Fabrication of electrospun sensor based on a synthesized component doped into PAN (polyacrylonitrile) nanofibers for electrochemical detection of zearalenone mycotoxin in foods simulant

Abstract

The aim of this research was to fabricate a nanofiber-modified pencil-graphite electrode using electro-spinning technique to application in the food simulant especially liquid foods, including dairy, juices and other liquid foods to detect the Zearalenone (ZEN) mycotoxin. This sensor was made at room temperature by Britton–Robinson (B- R) buffer with pH =6 to optimize the chemical and mechanical parameters. Cyclic voltammetry (CV), scanning electron microscopy (SEM), electrochemical impedance spectroscopy (EIS), and differential pulse voltammetry (DPV) were used for electrochemical and morphological characterization of the composite fibers. This sensor responded to ZEN over the concentration range of 5–30 and 60–100 nm with a linear behavior. According to the SEM images, bare graphite electrode, has a fairly unusable smooth surface.
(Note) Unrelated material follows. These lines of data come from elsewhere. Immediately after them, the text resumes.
Lemma feature_renders_row_witness :
  p_status (properties feature_T2)
  = determine_status t0 (p_timestamp (properties feature_T2))
  ∧ coordinates (geometry feature_T2) = [74 # 1; 31 # 1].
Proof.
  destruct (feature_renders_row (Connected fleet) t0 PNone PNone PNone feature_T2)
    as (_ & _ & Hstatus & _ & table & r & _ & _ & _ & _ & _ & Hcoord).
  - vm_compute. tauto.
  - split; [exact Hstatus|reflexivity].
Defined.

Lemma update_reads_three_members_witness :
  receive (Json (PDict {[ "filters" := PDict {[ "car" := PStr "X"; "zoom" := PInt 7 ]};
                          "id" := PInt 1 ]})) march
  = receive (Json (PDict update_car_X)) march.
Proof.
  apply (update_reads_three_members _ update_car_X
           {[ "car" := PStr "X"; "zoom" := PInt 7 ]} {[ "car" := PStr "X" ]});
    reflexivity.
Defined.

Lemma snapshot_is_history_head_witness :
  p_id (properties feature_T1) = "T1"
  ∧ p_timestamp (properties feature_T1) = timestamp (row "T1" (t0 - 100)).
Proof.
  apply (snapshot_is_history_head fleet t0 "T1" history_T1 ltac:(discriminate)
           eq_refl eq_refl feature_T1).
  vm_compute. tauto.
Defined.

End MoreChecks.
ZEN cathode peak is dependent on the pH changes related to the proton receptor groups on the structure of ZEN and the best signal for the square wave spectrum in the B-R buffer based on the maximum signal of the received stream was pH = 6 for ZEN. Based on the results 0.5 M of potassium nitrate as a supporter electrolyte was suitable to measure ZEN in the presence of the optimal electrode. Therefor electrospun sensor doped into PAN/nanofiber has a good characteristic in recognisation of ZEN in the liquid foods especially dairy product.